Search the records for the string "flush". Copy each line where it occurs.

= Beginning of Section =

(** While [a] has finished, [b] is restarted and becomes ready, and so ready for [a], which does
    not refer to it; then [a] is restarted. *)
Definition status_kept : script := in_ab (a_finished ++ lines 2 [[lit "restart"; lit "b"]] ++
  [in_exit 5 (WCONSTRUCT WNATURE_SIGNALED 0 SIGTERM); pause] ++ ready 3 ++ flush 1 ++ lines 1 [[lit "restart"; lit "a"]] ++ [pause]).

(** [a] has finished, and is reconfigured when its configuration is gone. *)
Definition finished_reconfigured : script := in_ab a_finished ++ in_world [] [] (lines 2 [[lit "reconfigure"; lit "a"]]).

(** [a] is reconfigured to have no arguments, and again. *)
Definition freed_arguments : script := in_ab a_finished ++
  in_world [config (lit "a") [] None] [] (lines 2 [[lit "reconfigure"; lit "a"]] ++ flush 2) ++ in_world [] [] (lines 2 [[lit "reconfigure"; lit "a"]]).

(** [default] is to require another daemon. *)
Definition one_more : script := in_ab (all_started ++ lines 2 [[lit "require"; lit "default"; lit "c"]]).

(** [default] has a process of its own and requires [b]; the system is shut down, and the process
    of [default] exits before that of [b]. *)
Definition shut_down : script := in_ab (ready 2 ++ [in_signal SIGTERM; in_exit 6 0]).

(** A daemon that is to be reconfigured becomes that of a network interface, and exits. *)
Definition becomes_interface : script := in_world [per_interface (lit "x")] [lit "e"] (accept ++
  lines 1 [[lit "require"; lit "default"; lit "x"]; [lit "require"; lit "default"; lit "x.e"]; [lit "reconfigure"; lit "x.e"]] ++ [in_exit 5 0; pause; pause]).

(** [t] is starting when [a], which is about to be started, is to require it, and so waits and is
    started again; the new process exits, and then the descriptor of the old one has an
    event. *)
Definition started_twice : script :=
  in_world [config (lit "e") [] (Some [lit "e"]); config (lit "b") [] (Some [lit "b"]); config (lit "a") [] None; config (lit "t") [] (Some [lit "t"])] []
    (accept ++ lines 1 [[lit "require"; lit "default"; lit "e"]; [lit "require"; lit "default"; lit "b"];
                        [lit "require"; lit "default"; lit "a"]; [lit "require"; lit "default"; lit "t"]] ++
     flush 1 ++ lines 1 [[lit "require"; lit "a"; lit "e"]; [lit "restart"; lit "a"]; [lit "require"; lit "t"; lit "b"]] ++
     accept ++ ready 5 ++ [events [(3%nat, POLLIN); (5%nat, POLLIN)]; newline;
     in_line [lit "require"; lit "a"; lit "t"]; in_line [lit "unrequire"; lit "t"; lit "b"]; pause; in_exit 8 0; pause;
     events [(3%nat, POLLHUP)]; in_read read_end]).

Definition way (w : cause) : daemon_config * script :=
  match w with
  | assert_dependency_status => (config_default, status_kept)
  | assert_startup_error => (config_default, finished_reconfigured)
  | assert_reconfigure_netif => (config (lit "default") [] None, becomes_interface)
  | beyond_array => (config_default, one_more)
  | bad_argv => (config_default, freed_arguments)
  | assert_on_exit => (config (lit "default") [lit "b"] (Some [lit "sh"]), shut_down)
  | _ => (config (lit "default") [] None, started_twice)
  end.

Lemma world_names l ifs xs : Forall (λ y, names_match y.1) (in_world l ifs xs).
Proof. apply Forall_map, Forall_forall. intros x _. exact (proj1 (world_fair l ifs 1 ev_wait eq_refl)). Qed.

Lemma way_names w : Forall (λ y, names_match y.1) (way w).2 ∧ config_name (way w).1 = lit "default".
Proof. split; [|by destruct w]. destruct w; cbn [way snd]; unfold in_ab; repeat apply Forall_app_2; apply world_names. Qed.

Lemma way_ends : Forall (λ w, play_from (way w).1 (way w).2 = Some w) ends.
Proof. repeat constructor; by vm_compute. Qed.

(** ** Theorems *)

(** C12.  In every state [init] reaches, whatever the events, the lists by state and the graph
    of dependencies are consistent: every list can be followed in both directions and has
    exactly the daemons in its state, every dependency is exactly once in the arrays of its
    source and of its target, and the counters and reference counts are exact. *)
Theorem init_consistent s : reachable anything s → consistent s.
Proof. intros Hs. apply (inv_consistent false). by apply (reachable_inv false s). Qed.

Lemma init_consistent_witness : match run_from anything config_default b_restarted with Some s => consistent s | None => False end.
Proof.
  destruct (run_from anything config_default b_restarted) as [s|] eqn:E.
  - apply init_consistent. apply (run_from_reachable anything config_default b_restarted s eq_refl b_restarted_fair E).
  - vm_compute in E. discriminate.
Defined.

(** C13.  When no event sets a daemon back wrongly, supervision is correct: a process exists
    exactly in the states that have one, only configured daemons wait or run, a daemon
    nobody refers to is stopped, and no daemon waits although all it waits for is ready. *)
Theorem init_supervised s : reachable tame s → supervised s.
Proof. intros Hs. apply inv_supervised. by apply (reachable_inv true s). Qed.

Lemma init_supervised_witness : match run_from tame config_default b_restarted with Some s => supervised s | None => False end.
Proof.
  destruct (run_from tame config_default b_restarted) as [s|] eqn:E.
  - apply init_supervised. apply (run_from_reachable tame config_default b_restarted s eq_refl b_restarted_fair E).
  - vm_compute in E. discriminate.
Defined.

(** C14.  Handling an event in a reachable state ends [init] only in seven ways: in five of them,
    or, when some event set a daemon back wrongly, by the assertion that a daemon that exits
    has not finished or by the assertion that a descriptor that is unregistered is in the
    poll table.  All the other assertions hold, those on registering a descriptor included, and no
    pointer to freed memory is used but that to the arguments of a daemon. *)
Theorem init_ends s env ev w :
  reachable anything s → names_match env → 0 < fork env → handle env ev s = Aborted w →
  w ∈ ends ∧ (reachable tame s → tame s ev = true → w ∉ [assert_on_exit; assert_unregister]).
Proof.
  intros Hs Hn Hf E. split.
  - destruct (reachable_ends false s env ev w Hs Hn Hf) as [H1 H2]; [done|done|]. by apply known_ends.
  - intros Ht Hev. destruct (reachable_ends true s env ev w Ht Hn Hf) as [H1 H2]; [done|done|]. by apply known_tame.
Qed.

Lemma init_ends_witness : match run_from anything config_default b_restarted with
  | Some s => handle (at_ 1 ev_wait).1 ev_wait s = Aborted assert_dependency_status ∧ assert_dependency_status ∈ ends ∧
      (reachable tame s → tame s ev_wait = true → assert_dependency_status ∉ [assert_on_exit; assert_unregister])
  | None => False
  end.
Proof.
  pose proof b_restarted_aborts as A. destruct (run_from anything config_default b_restarted) as [s|] eqn:E; [|exact A].
  assert (Hw : handle (at_ 1 ev_wait).1 ev_wait s = Aborted assert_dependency_status) by (destruct (handle _ _ s) as [|w]; [destruct A|rewrite A; reflexivity]).
  split; [exact Hw|]. destruct (world_fair [config_default; config_a; config_b] [] 1 ev_wait eq_refl) as [H2 H3].
  apply (init_ends s (at_ 1 ev_wait).1 ev_wait assert_dependency_status); [|exact H2|exact H3|exact Hw].
  apply (run_from_reachable anything config_default b_restarted s eq_refl b_restarted_fair E).
Defined.

(** C15.  The loop of [init], with its steps in their order, ends exactly in these seven ways by a
    failed assertion or a misuse of memory: each is reached from the start by requests, signals,
    exits of processes it made and events of its descriptors, and no other is. *)
Theorem init_ends_each w : ended w ↔ w ∈ ends.
Proof.
  split; [apply loop_ends|]. intros Hw. destruct (way_names w) as [Hn Hc]. apply (play_from_ended (way w).1 (way w).2); [done..|].
  by apply (proj1 (Forall_forall _ _) way_ends).
Qed.

End DaemonSpec.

= End of Section =

▶ ANSWER BELOW
  [in_exit 5 (WCONSTRUCT WNATURE_SIGNALED 0 SIGTERM); pause] ++ ready 3 ++ flush 1 ++ lines 1 [[lit "restart"; lit "a"]] ++ [pause]).
  in_world [config (lit "a") [] None] [] (lines 2 [[lit "reconfigure"; lit "a"]] ++ flush 2) ++ in_world [] [] (lines 2 [[lit "reconfigure"; lit "a"]]).
     flush 1 ++ lines 1 [[lit "require"; lit "a"; lit "e"]; [lit "restart"; lit "a"]; [lit "require"; lit "t"; lit "b"]] ++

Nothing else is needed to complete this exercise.